Regarding the comment from someone that he/they used a local resident who was a registered Notary in the USA: I'm a Notary Public in Illinois and my authority does not travel beyond the state in which I'm licensed and there are residency requirements for persons appointed a Notary. Maybe other states have different laws. But I don't think so. For an important document such as a Will/Trust/Power of Attorney I would never cut corners. I probably wouldn't even cut corners on a relatively unimportant document. I believe going to the Consulate is the best course of action.
Longford:

You are correct that a notary residing in Mexico cannot meet the legal standard required to be a notary public recognized in the United States.

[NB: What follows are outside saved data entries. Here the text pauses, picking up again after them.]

(** The preload gate opens only on evidence.  It returns 0 only for XB24 with
    the QCOM compressed modifier, on a plane that is one of the distinct objects
    of the lease the device reported, when an IN_FORMATS blob of the device states
    XB24 with LINEAR and a capability blob of the device holds a delimited
    XB24/5/1 token. *)
Theorem preload_gate_sound (env : kms_env) (fd plane blob fourcc modifier : Z) (m : M) :
  fst (adbr_preload_validate_plane_blob_v1 env fd plane blob fourcc modifier m) = 0 ->
  fourcc = DRM_FORMAT_XBGR8888 /\ modifier = ADBR_MODIFIER_QCOM_COMPRESSED /\
  (exists objects, lease_reported env objects /\ plane ∈ objects) /\
  exists id p id' text i offset, e_blob env id = Some p /\ e_blob env id' = Some text /\
    0 <= i /\ format_at p (read_blob_header p) i = fourcc /\ supports p i ADBR_MODIFIER_LINEAR /\
    0 <= offset <= zlen text - 8 /\ qcom_token_at text offset = true /\ token_fourcc text offset = fourcc.
Proof.
  unfold adbr_preload_validate_plane_blob_v1. destruct (_ || _) eqn:G; [done|].
  rewrite !orb_false_iff, !negb_false_iff, !Z.eqb_eq in G. destruct G as [[_ ->] ->]. rewrite bind_seq.
  destruct (Z.ltb_spec (fst (kms_fd_validate env fd m)) 0); [cbn; lia|]. rewrite bind_seq.
  match goal with |- context [get_lease_objects_alloc env fd ?m1] =>
    pose proof (lease_objects_value env fd m1) as Hv; pose proof (lease_objects_neg env fd m1) as Hneg;
    destruct (fst (get_lease_objects_alloc env fd m1)) as [st|lease] end.
  { cbn. intros ->. specialize (Hneg 0 eq_refl). lia. }
  destruct (object_set_contains lease plane) eqn:Hin; cbn [negb]; [|done]. rewrite bind_seq.
  destruct (fst (get_object_properties _ _ _ _)) as [st|props] eqn:Ep.
  { cbn. intros ->. apply properties_neg in Ep. lia. }
  rewrite bind_seq. destruct (fst (gate_properties _ _ _ _ _ _ _ _)) as [st|[[a b] c]] eqn:Eg.
  { cbn. intros ->. apply gate_properties_neg in Eg. lia. }
  destruct (_ || _ || _); [done|]. rewrite bind_seq. unfold adbr_plane_query_formats_v1.
  destruct (_ || _); [done|]. rewrite bind_seq.
  match goal with |- context [plane_formats env fd plane ?q ?m1] =>
    pose proof (plane_formats_value env fd plane q m1) as Hpf; destruct (fst (plane_formats env fd plane q m1)) as [st|entries] end.
  { cbn. destruct (Z.ltb_spec st 0); cbn; [lia|]. done. }
  cbn zeta. cbn [negb]. destruct (_ <? _); [done|]. cbn [mret st_ret fst snd].
  destruct (found_linear entries _) eqn:Hl; [|done]. destruct (found_candidate entries _ _) eqn:Hc; [|done]. intros _.
  destruct (Hpf entries eq_refl) as (id & p & es & Hb & Hp & Hsrc).
  destruct (gate_table_sound p es entries DRM_FORMAT_XBGR8888 (fun text => exists id', e_blob env id' = Some text) Hp)
    as [(i & Hi & Hf & Hs) (text & o & [id' Ht] & Ho & Htok & Hfc)]; [|done|done|].
  { destruct Hsrc as [->|(id' & text & Hb' & Ht)]; [by left|right]. exists text. eauto. }
  split; [done|]. split; [done|]. split.
  - exists lease. split; [by apply Hv|]. apply existsb_exists in Hin as (x & Hx%list_elem_of_In & ->%Z.eqb_eq). done.
  - exists id, p, id', text, i, o. done.
Qed.

(** ** A device *)

Definition next_key {V} (g : gmap Z V) : Z := 1 + foldr Z.max 0 ((map_to_list g).*1).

However, when one considers the obligation of going to the dreadful and degrading Guadalajara U.S. counsulate from Lake Chapala or going to the nearest U.S. consulates from Chiapas ,where we live much of the year, in Mérida or Mexico City, a significant journey in either case, you must think twice about those alternatives. The last time I needed a truly significant document notarized to U.S. standards, I had an old attorney friend in the U.S. notarize my signature for me and there is nothing cheesy about that. The SSA and U.S. banks and the U.S, government treat those of us living down here in retirement as if we could not be trusted for no other reason than that we live in Mexico. It´s disgraceful.


Last edited by Hound Dog; 23rd July 2012 at 08:52 PM.